The graphs (Fig. 2a - Fig. 6b) show the Conservative Temperature (CT) and Absolute Salinity (SA) at various depths over the years.
The Woods Hole Oceanographic Institute (WHOI) has been studying the phenomenon since 2003 (Beaufort Gyre Exploration Project), and providing data for us to use at no cost as I have explained (Mysterious Zones of The Arctic, 2).
|Fig. 2a CT 50m - 100m|
|Fig. 2b SA 50m - 100m|
"When this ocean current spins clockwise [as it is now], it traps Arctic ice and freshwater melt.

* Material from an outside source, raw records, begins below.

(** * webauthn.js: the CBOR interceptors and the WebAuthn ceremony driver

    A shallow embedding of [src/webauthn.js].  JavaScript objects are finite
    maps from property names to values, promises are represented by the state
    they eventually reach, and the calls the module makes into its host
    (the [cbor] and [buffer] packages, [navigator.credentials], [console],
    the typed-array constructor) go through two interfaces, [Codec] and
    [Browser], because the module imports them and does not define them. *)

From Stdlib Require Import ZArith Strings.Byte.
From stdpp Require Import gmap strings list.

Set Warnings "-register-all".
Local Open Scope string_scope.
Local Open Scope list_scope.

(** ** Values *)

(** The JavaScript values the module handles.  [VNum] carries the integers
    only; [VBytes] stands for every binary buffer ([ArrayBuffer], [Buffer],
    [Uint8Array]); [VError] is a native error object, given by its name. *)
Inductive jsval : Type :=
| VUndefined
| VNull
| VBool (b : bool)
| VNum (n : Z)
| VStr (s : string)
| VBytes (bs : list byte)
| VError (name : string)
| VArr (items : list jsval)
| VObj (props : gmap string jsval).

(** A JavaScript object: its own properties by name. *)
Abbreviation object := (gmap string jsval).

(** The result of a synchronous call: a value, or a thrown exception. *)
Inductive completion (A : Type) : Type :=
| Normal (a : A)
| Throw (e : jsval).
Arguments Normal {A} a.
Arguments Throw {A} e.

(** The state a promise ends in.  [Pending] is a promise that never settles.
    The result of a [then] or [catch] handler is given the same way: a handler
    that returns a plain value is [Fulfilled], one that throws is [Rejected],
    and one that returns a promise takes that promise's state. *)
Inductive settled (A : Type) : Type :=
| Fulfilled (a : A)
| Rejected (e : jsval)
| Pending.
Arguments Fulfilled {A} a.
Arguments Rejected {A} e.
Arguments Pending {A}.

(** Inside an [async] function or a handler, an exception rejects the promise. *)
Definition of_completion {A} (c : completion A) : settled A :=
  match c with
  | Normal a => Fulfilled a
  | Throw e => Rejected e
  end.

#[global] Instance completion_ret : MRet completion := λ A a, Normal a.
#[global] Instance completion_bind : MBind completion := λ A B f c,
  match c with
  | Normal a => f a
  | Throw e => Throw e
  end.

Definition TypeError : jsval := VError "TypeError".

(** [o.k] and [o[k]] on an object known to be one: a missing property reads
    as [undefined]. *)
Definition prop (o : object) (k : string) : jsval := default VUndefined (o !! k).

(** [v.k] on an arbitrary value: reading a property of [undefined] or [null]
    throws a [TypeError]; the names this module reads ([data], [headers],
    [content-type], [rawId], [response], ...) are no built-in property of a
    primitive, an array or a buffer, where they read as [undefined]. *)
Definition get_prop (v : jsval) (k : string) : completion jsval :=
  match v with
  | VUndefined | VNull => Throw TypeError
  | VObj o => Normal (prop o k)
  | _ => Normal VUndefined
  end.

(** The values a property cannot be read from. *)
Definition nullish (v : jsval) : Prop := v = VUndefined ∨ v = VNull.

(** [v === s] for a string literal [s]. *)
Definition strict_eq_string (v : jsval) (s : string) : bool :=
  match v with
  | VStr s' => bool_decide (s' = s)
  | _ => false
  end.

(** ** The host interfaces *)

(** What the module imports from the [cbor] and [buffer] packages:
    [encodeAsync] and [decodeAll] return promises, [Buffer.from] returns
    the bytes or throws. *)
Class Codec : Type := {
  encodeAsync : jsval → settled (list byte);
  decodeAll : list byte → settled (list jsval);
  Buffer_from : jsval → completion (list byte)
}.

(** What the module takes from the browser, over the state [W] of the world
    outside it: [console.log], [navigator.credentials.create] and
    [navigator.credentials.get], and [new Uint8Array(x)]. *)
Class Browser (W : Type) : Type := {
  console_log : list jsval → W → W;
  navigator_credentials_create : jsval → W → settled jsval * W;
  navigator_credentials_get : jsval → W → settled jsval * W;
  Uint8Array_new : jsval → completion (list byte)
}.

(** ** The CBOR interceptors *)

Definition application_cbor : string := "application/cbor".

(** [message.headers['content-type']], of a request or of a response. *)
Definition content_type (message : object) : completion jsval :=
  get_prop (prop message "headers") "content-type".

Section Interceptors.
Context {codec : Codec}.

(** [cborRequestInterceptor], lines 23-30. *)
Definition cborRequestInterceptor (request : object) : settled object :=
  match content_type request with
  | Throw e => Rejected e
  | Normal ct =>
      if strict_eq_string ct application_cbor then
        match encodeAsync (prop request "data") with
        | Fulfilled encoded =>
            let request := <["data" := VBytes encoded]> request in
            let request := <["responseType" := VStr "arraybuffer"]> request in
            Fulfilled request
        | Rejected e => Rejected e
        | Pending => Pending
        end
      else Fulfilled request
  end.

(** [const [data] = items]: the first item, [undefined] when there is none. *)
Definition first_item (items : list jsval) : jsval :=
  match items with
  | [] => VUndefined
  | data :: _ => data
  end.

(** [cborResponseInterceptor], lines 38-45. *)
Definition cborResponseInterceptor (response : object) : settled object :=
  match content_type response with
  | Throw e => Rejected e
  | Normal ct =>
      if strict_eq_string ct application_cbor then
        match Buffer_from (prop response "data") with
        | Throw e => Rejected e
        | Normal buffer =>
            match decodeAll buffer with
            | Fulfilled items =>
                Fulfilled (<["data" := first_item items]> response)
            | Rejected e => Rejected e
            | Pending => Pending
            end
        end
      else Fulfilled response
  end.
End Interceptors.

(** ** The ceremony driver *)

(** Error codes passed as second argument of [failure_callback], lines 66-69. *)
Definition WEBAUTHN_REGISTER_FAIL_BEGIN : Z := 1.
Definition WEBAUTHN_REGISTER_FAIL_COMPLETE : Z := 2.
Definition WEBAUTHN_LOGIN_FAIL_BEGIN : Z := 3.
Definition WEBAUTHN_LOGIN_FAIL_COMPLETE : Z := 4.

(** The calls of one ceremony that its contract speaks of, in the order they
    are made: a log kept beside the run, which no callback can touch. *)
Inductive event : Type :=
| Post (url : string) (data : jsval)
| Credentials (opts : jsval)
| Success (res : jsval)
| Failure (error : jsval) (code : Z).

Definition failure_calls (log : list event) : list (jsval * Z) :=
  omap (λ ev, match ev with Failure error code => Some (error, code) | _ => None end) log.

Definition success_calls (log : list event) : list jsval :=
  omap (λ ev, match ev with Success res => Some res | _ => None end) log.

Definition credentials_calls (log : list event) : list jsval :=
  omap (λ ev, match ev with Credentials opts => Some opts | _ => None end) log.

Definition posts (log : list event) : list (string * jsval) :=
  omap (λ ev, match ev with Post url data => Some (url, data) | _ => None end) log.

(** What a call of [webauthn_internal] leaves behind: the value it returns,
    the state of the promise chain of lines 164-172, which no variable holds,
    and the state of the chain of lines 169-171 once the last handler has
    started it. *)
Record ceremony : Type := Ceremony {
  returned : jsval;
  outer_chain : settled jsval;
  inner_chain : option (settled jsval)
}.

Section Ceremony.
Context {W : Type} {browser : Browser W}.

(** A caller's callback receives a value and may change the world; see
    [settled] for how its result is read. *)
Definition callback : Type := jsval → W → settled jsval * W.
Definition failure_callback_t : Type := jsval → Z → W → settled jsval * W.
Definition payload_callback : Type := object → jsval → W → completion jsval * W.

(** The HTTP client [ax]: [ax.post(url, data)] returns a promise. *)
Record transport : Type := Transport {
  post : string → jsval → W → settled jsval * W
}.

Record state : Type := State { world : W; trace : list event }.

Definition initial (w : W) : state := {| world := w; trace := [] |}.

Definition M (A : Type) : Type := state → A * state.

Definition ret {A} (a : A) : M A := λ s, (a, s).

Definition bind {A B} (m : M A) (k : A → M B) : M B :=
  λ s, let '(a, s') := m s in k a s'.

Definition emit (ev : event) : M unit :=
  λ s, (tt, {| world := world s; trace := trace s ++ [ev] |}).

Definition host {A} (call : W → A * W) : M A :=
  λ s, let '(a, w) := call (world s) in (a, {| world := w; trace := trace s |}).

(** [p.then(f)] and [p.catch(g)], once [p] has reached its state. *)
Definition then_ {A B} (p : settled A) (f : A → M (settled B)) : M (settled B) :=
  match p with
  | Fulfilled a => f a
  | Rejected e => ret (Rejected e)
  | Pending => ret Pending
  end.

Definition catch_ {A} (p : settled A) (g : jsval → M (settled A)) : M (settled A) :=
  match p with
  | Rejected e => g e
  | _ => ret p
  end.
End Ceremony.

Arguments callback W : clear implicits.
Arguments failure_callback_t W : clear implicits.
Arguments payload_callback W : clear implicits.
Arguments transport W : clear implicits.
Arguments state W : clear implicits.
Arguments M W A : clear implicits.

Notation "'let*' x := m 'in' k" := (bind m (λ x, k))
  (at level 10, x name, m at level 100, k at level 200).
Notation "m ;;; k" := (bind m (λ _, k))
  (at level 100, k at level 200, right associativity).

Section Orchestrator.
Context {W : Type} {browser : Browser W}.

(** The arguments of [console.log] on line 163. *)
Definition banner (beginurl completeurl : string) : list jsval :=
  [VStr "webauthn:";
   VObj (<["complete" := VStr completeurl]> (<["begin" := VStr beginurl]> ∅))].

(** The world the begin request is sent in: line 163 has logged. *)
Definition logged (beginurl completeurl : string) (w : W) : W :=
  console_log (banner beginurl completeurl) w.

Definition ax_post (ax : transport W) (url : string) (data : jsval) : M W (settled jsval) :=
  emit (Post url data);;; host (post ax url data).

Definition call_credentials (credentials_callback : callback W) (opts : jsval)
  : M W (settled jsval) :=
  emit (Credentials opts);;; host (credentials_callback opts).

Definition call_success (success_callback : callback W) (res : jsval)
  : M W (settled jsval) :=
  emit (Success res);;; host (success_callback res).

Definition call_failure (failure_callback : failure_callback_t W) (error : jsval) (code : Z)
  : M W (settled jsval) :=
  emit (Failure error code);;; host (failure_callback error code).

(** The handler of the last [then], lines 168-172: it builds the complete
    payload, starts the chain of the complete request and returns nothing,
    so the outer chain is fulfilled with [undefined] whatever the inner one
    does. *)
Definition complete_handler (payload : object) (success_callback : callback W)
    (failure_callback : failure_callback_t W)
    (complete_context_callback : payload_callback W)
    (completeurl : string) (complete_failure_code : Z) (ax : transport W)
    (auth : jsval) : M W (settled jsval * option (settled jsval)) :=
  let* context := host (complete_context_callback payload auth) in
  match context with
  | Throw e => ret (Rejected e, None)
  | Normal data =>
      let* q0 := ax_post ax completeurl data in
      let* q1 := then_ q0 (call_success success_callback) in
      let* q2 := catch_ q1 (λ error,
                   call_failure failure_callback error complete_failure_code) in
      ret (Fulfilled VUndefined, Some q2)
  end.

When it spins the other way [as in Fig. 1], it ejects that ice and freshwater out past Greenland into the North Atlantic, making weather in Northern Europe cooler. It is a natural phenomenon, but something has gone awry with the way it operates, as its periodic reversal is way overdue."(Public Radio International (PRI), emphasis added). The general process of the gyre over time has been to change rotation periodically.
|Fig. 3a CT 125m - 300m|
|Fig. 3b SA 125m - 300m|
|Fig. 4a CT 400m - 800m|
|Fig. 4b SA 400m - 800m|
In terms of time the change in rotation is overdue, but in terms of what will happen if it does change after being hung up so long is more clear.
It is likely to be bad for fishing in the North Atlantic because it is expected to cause a cooling of temperatures in some parts of Europe.
The study being done by the WHOI is spot on.
And as I have written in this series in earlier posts, their sharing of very good data is laudable.
|Fig. 5a CT 900m - 1300m|
|Fig. 5b SA 900m - 1300m|
|Fig. 6a CT 1400m - 1750m|
|Fig. 6b SA 1400m - 1750m|
"Today, the Beaufort Gyre holds as much freshwater as all of the Great Lakes combined, and its continuing clockwise swirl is preventing this enormous volume of ice and cold, fresh water from flushing into the North Atlantic Ocean. But, scientists say, the gyre will inevitably weaken and reverse direction, and when it does it could expel a massive amount of icy fresh water into the North Atlantic. Polar oceanographer Andrey Proshutinsky of the Woods Hole Oceanographic Institution has labeled this anticipated surge of water a “ticking climate bomb,” noting that even a partial flush of that growing reservoir — a mere 5 percent — could temporarily cool the climate of Iceland and northern Europe and have a major impact on commercial fisheries in the North Atlantic"(Yale Environment 360, emphasis added). The mystery of the clockwise rotation hang-up continues.
That said, the content of the gyre at this time is not so mysterious, thanks to WHOI monitoring.
The paired graphs (Fig. 2a - Fig. 6b) of CT and SA at various depths generally indicates that the shallower depths contain cooler, fresher water, i.e., cooler temperatures (CT) and lower salinities (SA).
The mid-range depths have warmer water temperatures (CT) and increasing amounts of salinity (SA).
The deepest waters generally have cooler water, but more salinity.
We will keep an eye on this mysterious WOD Zone 7714 to find out what else, besides the cooling effect the expected reversal will have on Europe.
But we also need to watch the additional effect the flushing of the colder water will have on the already warming Arctic itself.
I need to close now and get to work on the new, enormous database I downloaded from the WOD (Databases Galore - 22).